We Work For Health Statement on Foreign Reference Pricing for Medicaid
- gpuckrein
- May 5
- 2 min read
WASHINGTON, D.C. (May 5, 2025) — We Work For Health released the following statement in response to reports around foreign reference pricing for Medicaid:
The attempt to revive foreign reference pricing for prescription drugs – which has been referred to as “Most Favored Nation” (MFN) – is deeply troubling and strategically unsound. If this approach is permitted, drug pricing in America’s Medicaid program would be determined by drug costs in select foreign countries, each of which features a healthcare system and market complexities distinct from the United States.
First, this approach does nothing to fix Medicaid, which already receives best pricing for prescription drugs. Replacing that existing framework with foreign price controls would destabilize a system that has delivered medication accessibility for years.
MFN is a sure-fire way to cripple access for the very patients Medicaid is meant to serve. The flawed policy of MFN would delay or restrict access to new therapies and further weaken America’s position as a leader in healthcare access and innovation. In Germany and the U.K., for example, fewer than two-thirds of newly approved medicines reach patients, often after a 10-month delay or longer [1]. Incorporating that model into Medicaid would lead to fewer choices, longer wait times and diminished care for those who need it most.
In addition, foreign price-matching would disrupt a critical sector of the U.S. economy. The biopharmaceutical industry supports more than 4.9 million American employees, and its economic footprint can also be measured by its impact on the vendors that provide services or supplies to America's biopharmaceutical research companies.
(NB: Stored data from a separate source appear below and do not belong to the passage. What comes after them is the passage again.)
(** * EdDSA over the twisted Edwards curve of bn256

    A shallow embedding of [crypto/signature/eddsa/bn256/eddsa.go]:
    key derivation ([New]), signing ([Sign]) and verification ([Verify]).

    The Go packages the file imports are not part of the source tree.  They
    enter the development as interfaces (type classes) over which [New],
    [Sign] and [Verify] are written:
      - [Field]  for [gurvy/bn256/fr],
      - [Curve]  for [gurvy/bn256/twistededwards],
      - [Hash]   for the standard interface [hash.Hash],
      - [Hash512] for [blake2b.Sum512].
    The pieces of the Go standard library whose behaviour the code relies on
    ([math/big], [encoding/binary], slices) are written out.  Concrete
    instances (the bn256 scalar field, its twisted Edwards curve, BLAKE2b)
    follow the generic code; they are used to run it. *)

From Stdlib Require Import ZArith Lia String.
From Bignums Require Import BigZ.
From stdpp Require Import base option list numbers.

Local Open Scope Z_scope.

(** ** Bytes, big integers, slices *)

(** A byte is an integer in [0, 256). *)
Abbreviation byte := Z (only parsing).

(** [big.Int.SetBytes]: the buffer is a big-endian unsigned integer. *)
Definition SetBytes (buf : list byte) : Z :=
  foldl (λ acc b, acc * 256 + b) 0 buf.

(** Value of a byte string read least significant byte first. *)
Fixpoint le_bytes (bs : list byte) : Z :=
  match bs with
  | [] => 0
  | b :: bs => b + 256 * le_bytes bs
  end.

(** [big.Int.Mod]: Euclidean modulus; a zero modulus panics. *)
Definition big_Mod (x m : Z) : option Z :=
  if decide (m = 0) then None else Some (x mod Z.abs m).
MFN threatens to crush private investment, weaken America’s global leadership in life sciences and slow the development of future cures.
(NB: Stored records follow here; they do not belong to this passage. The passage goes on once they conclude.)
Lemma apply_passes_one_argument_per_input_witness :
  ∃ opArgs title,
    handleAddOpStepDialogClosed exampleDialogId exampleProps (Some "apply")
      exampleDialogState
    = ([setDialogState "addOpStep_read_netcdf" exampleDialogState;
        setWorkspaceResource "res_1" "read_netcdf" opArgs title], None)
    ∧ ownArgs opArgs !! "file" = Some (value (Js.Str "sst.nc")).
Proof.
  destruct (proj2 (apply_passes_one_argument_per_input exampleDialogId
                     exampleProps (Some "apply") exampleDialogState
                     {| name := "read_netcdf";
                        tags := Some ["input"; "netcdf"];
                        inputs := Some [ {| input_name := "file" |};
                                         {| input_name := "drop_variables" |} ] |}
                     [ {| input_name := "file" |};
                       {| input_name := "drop_variables" |} ]
                     eq_refl eq_refl (le_n 2)) eq_refl)
    as (opArgs & title & Hrun & _ & _ & _ & Hget).
  exists opArgs, title. split; [exact Hrun|].
  apply (Hget 0 {| input_name := "file" |}
           {| isValueUsed := true; constantValue := Js.Str "sst.nc";
              resourceName := Js.Null |}); [reflexivity..|].
  intros [|[|j]] later Hj; cbn; [lia| |done].
  intros [= <-]. discriminate.
Defined.

Lemma apply_without_operation_fails_after_saving_witness :
  let props := {| operations := None;
                  selectedOperationName := Some "read_netcdf";
                  operationFilterTags := None;
                  operationFilterExpr := None;
                  newResourceName := "res_1" |} in
  handleAddOpStepDialogClosed exampleDialogId props (Some "apply")
    exampleDialogState
  = ([setDialogState "addOpStep_read_netcdf" exampleDialogState],
     Some TypeError).
Proof.
  intros props.
  apply (apply_without_operation_fails_after_saving exampleDialogId props
           (Some "apply") exampleDialogState); [reflexivity|].
  left. reflexivity.
Defined.

End OperationsPanelProperties.

(** ** The action row of the variables panel *)

Section VariablesPanelProperties.
Import VariablesPanel.

(** X27: The button that adds a layer is enabled exactly when a variable
    is selected that has at least two dimensions and an image layout; the
    selected resource plays no part in that.  Its handler asserts a
    selected resource as well: with the button enabled a click adds a
    layer for the selected variable when a resource is selected and fails
    the assertion when none is. *)
Theorem enabled_add_layer_button_needs_a_resource
    {R L : Type} (props : Props R L) :
  (addLayerButtonDisabled props = false ↔
     ∃ variable n,
       selectedVariable props = Some variable
       ∧ ndim variable = Some n ∧ (2 <= n)%Q
       ∧ is_Some (imageLayout variable))
  ∧ (addLayerButtonDisabled props = false →
     ∃ variable,
       selectedVariable props = Some variable
       ∧ (∀ resource, selectedResource props = Some resource →
            handleAddVariableLayer props
            = inr (addVariableLayer None resource variable))
       ∧ (selectedResource props = None →
            handleAddVariableLayer props = inl AssertionError)).
Proof.
  assert (addLayerButtonDisabled props = false ↔
            ∃ variable n,
              selectedVariable props = Some variable
              ∧ ndim variable = Some n ∧ (2 <= n)%Q
              ∧ is_Some (imageLayout variable)) as Henabled.
  { unfold addLayerButtonDisabled, isSpatialVariable.
    rewrite negb_false_iff. split.
    - destruct (selectedVariable props) as [variable|]; [|done].
      intros [Hn Hlayout%bool_decide_eq_true]%andb_true_iff.
      destruct (ndim variable) as [n|] eqn:Hndim; [|done].
      exists variable, n. split_and!; [done..| |done].
      by apply Qle_bool_iff.
    - intros (variable & n & -> & -> & Hn & Hlayout).
      apply andb_true_iff. split; [by apply Qle_bool_iff|].
      by apply bool_decide_eq_true. }
  split; [exact Henabled|].
  intros (variable & n & Hvar & _ & _ & [layout Hlayout])%Henabled.
  exists variable. unfold handleAddVariableLayer. rewrite Hvar.
  split_and!; [done| |].
  - intros resource ->. cbn. by rewrite Hlayout.
  - by intros ->.
Qed.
To put it simply: MFN coupled with the unintended consequences of the Inflation Reduction Act, the pill penalty, tariffs uncertainty and the rise of China on the global biopharmaceutical stage are having a compounding, negative impact on America’s innovation ecosystem. The stakes of this inevitably flawed experiment are simply too high.
Reconciliation should allow Congress to chart a better course, one that strengthens, not weakens, American health care and innovation. MFN is a disastrous detour that should not be taken.